YOUR OBJECTIVE = Quote all of the data below exactly, please.

RECORDS TO PROCESS below:

(** A converged key is left alone.  Whatever the mode, whatever fails and
    wherever the round stops, a key whose two sides and baseline row agree
    keeps both files and the row exactly as they are; so what one round
    settled, no later round disturbs. *)
Theorem sync_leaves_settled pair mode opts K (w : World DB) k :
  Inj (=) (=) hash -> Deployed pair (host_of pair (bs_device_id (w_db w))) K w ->
  k ∈ K -> settled pair w k ->
  let '(_, w') := sync pair mode opts w in
  (forall d, w_files w' !! cpath pair d k = w_files w !! cpath pair d k) /\
  bs_view (w_db w') k = bs_view (w_db w) k.
Proof using Type.
  intros Hinj D Hk Hset. pose proof (wp_sync pair mode opts K w Hinj D) as (_&_&_&Hcalm&_).
  destruct (sync pair mode opts w) as [r w']. apply Hcalm; [by apply elem_of_elements|done].
Qed.

(** A dry run only reads: the files and the database are as before,
    whether it finishes, fails or is cancelled. *)
Theorem sync_dry_run_reads pair mode opts (w : World DB) :
  dry_run opts = true ->
  w_files (snd (sync pair mode opts w)) = w_files w /\ w_db (snd (sync pair mode opts w)) = w_db w.
Proof using Type.
  intros Hdry. revert w. change (reads (sync (DB := DB) pair mode opts)). unfold sync.
  rewrite Hdry. apply reads_bind; [done|]. intros start.
  apply reads_bind; [apply reads_fallible|]. intros [].
  apply reads_bind; [apply reads_walk|]. intros L. apply reads_bind; [apply reads_walk|]. intros R.
  apply reads_bind.
  { apply reads_bind; [apply reads_fallible|]. intros []. apply reads_bind; [done|].
    intros db. apply reads_lift. }
  intros rows. apply reads_bind; [apply reads_plan_loop|]. intros acts. done.
Qed.

(** A source that came back between planning and execution: the destination
    is left alone.  If its bytes differ from the baseline the action becomes
    a conflict, whose recorded winner is the destination's side, not the
    side that holds the new bytes; otherwise the outcome is [Deleted]
    although nothing was removed. *)
Lemma apply_delete_recreated pair rel d b f (w : World DB) :
  NoFaults -> safe_key rel = true -> w_files w !! cpath pair d rel = Some f ->
  wp (apply_delete pair rel d b) (fun r w' => same_core w w' /\
    r = Ok (if match b with
               | Some x => negb (String.eqb (hash (content f)) (r_blake3 x))
                           || negb (file_len f =? r_size x)
               | None => true
               end
            then RaceAbortedAsConflict
                   {| c_relpath := rel; c_kind := DeleteEdit; c_winner := flip d; c_loser := d;
                      loser_preservation_path := cpath pair d rel |}
            else Deleted)) w.
Proof using Type.
  intros HN Hs Hf. unfold apply_delete.
  apply wp_unsafe_or; [intros _|congruence]. apply wp_unsafe_or; [intros _|congruence].
  fold (cpath pair d rel) (cpath pair (flip d) rel).
  apply wp_bind, wp_path_exists. rewrite Hf, bool_decide_eq_true_2 by done.
  assert (same_core w (snd (fallible (DB := DB) (Io (cpath pair d rel)) w))) as Hc.
  { unfold fallible, bind. simpl. by rewrite (HN (w_tick w)). }
  unfold wp, bind, try_, read_file_meta, fallible, bind, get_files in *. simpl in *.
  rewrite (HN (w_tick w)) in *. simpl in *. rewrite Hf. simpl.
  destruct b as [x|]; [destruct (_ || _)|]; (split; [done|]); simpl; by destruct d.
Qed.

End of RECORDS TO PROCESS.

ANSWER SPACE =
(** A converged key is left alone.  Whatever the mode, whatever fails and
    wherever the round stops, a key whose two sides and baseline row agree
    keeps both files and the row exactly as they are; so what one round
    settled, no later round disturbs. *)
Theorem sync_leaves_settled pair mode opts K (w : World DB) k :
  Inj (=) (=) hash -> Deployed pair (host_of pair (bs_device_id (w_db w))) K w ->
  k ∈ K -> settled pair w k ->
  let '(_, w') := sync pair mode opts w in
  (forall d, w_files w' !! cpath pair d k = w_files w !! cpath pair d k) /\
  bs_view (w_db w') k = bs_view (w_db w) k.
Proof using Type.
  intros Hinj D Hk Hset. pose proof (wp_sync pair mode opts K w Hinj D) as (_&_&_&Hcalm&_).
  destruct (sync pair mode opts w) as [r w']. apply Hcalm; [by apply elem_of_elements|done].
Qed.

(** A dry run only reads: the files and the database are as before,
    whether it finishes, fails or is cancelled. *)
Theorem sync_dry_run_reads pair mode opts (w : World DB) :
  dry_run opts = true ->
  w_files (snd (sync pair mode opts w)) = w_files w /\ w_db (snd (sync pair mode opts w)) = w_db w.
Proof using Type.
  intros Hdry. revert w. change (reads (sync (DB := DB) pair mode opts)). unfold sync.
  rewrite Hdry. apply reads_bind; [done|]. intros start.
  apply reads_bind; [apply reads_fallible|]. intros [].
  apply reads_bind; [apply reads_walk|]. intros L. apply reads_bind; [apply reads_walk|]. intros R.
  apply reads_bind.
  { apply reads_bind; [apply reads_fallible|]. intros []. apply reads_bind; [done|].
    intros db. apply reads_lift. }
  intros rows. apply reads_bind; [apply reads_plan_loop|]. intros acts. done.
Qed.

(** A source that came back between planning and execution: the destination
    is left alone.  If its bytes differ from the baseline the action becomes
    a conflict, whose recorded winner is the destination's side, not the
    side that holds the new bytes; otherwise the outcome is [Deleted]
    although nothing was removed. *)
Lemma apply_delete_recreated pair rel d b f (w : World DB) :
  NoFaults -> safe_key rel = true -> w_files w !! cpath pair d rel = Some f ->
  wp (apply_delete pair rel d b) (fun r w' => same_core w w' /\
    r = Ok (if match b with
               | Some x => negb (String.eqb (hash (content f)) (r_blake3 x))
                           || negb (file_len f =? r_size x)
               | None => true
               end
            then RaceAbortedAsConflict
                   {| c_relpath := rel; c_kind := DeleteEdit; c_winner := flip d; c_loser := d;
                      loser_preservation_path := cpath pair d rel |}
            else Deleted)) w.
Proof using Type.
  intros HN Hs Hf. unfold apply_delete.
  apply wp_unsafe_or; [intros _|congruence]. apply wp_unsafe_or; [intros _|congruence].
  fold (cpath pair d rel) (cpath pair (flip d) rel).
  apply wp_bind, wp_path_exists. rewrite Hf, bool_decide_eq_true_2 by done.
  assert (same_core w (snd (fallible (DB := DB) (Io (cpath pair d rel)) w))) as Hc.
  { unfold fallible, bind. simpl. by rewrite (HN (w_tick w)). }
  unfold wp, bind, try_, read_file_meta, fallible, bind, get_files in *. simpl in *.
  rewrite (HN (w_tick w)) in *. simpl in *. rewrite Hf. simpl.
  destruct b as [x|]; [destruct (_ || _)|]; (split; [done|]); simpl; by destruct d.
Qed.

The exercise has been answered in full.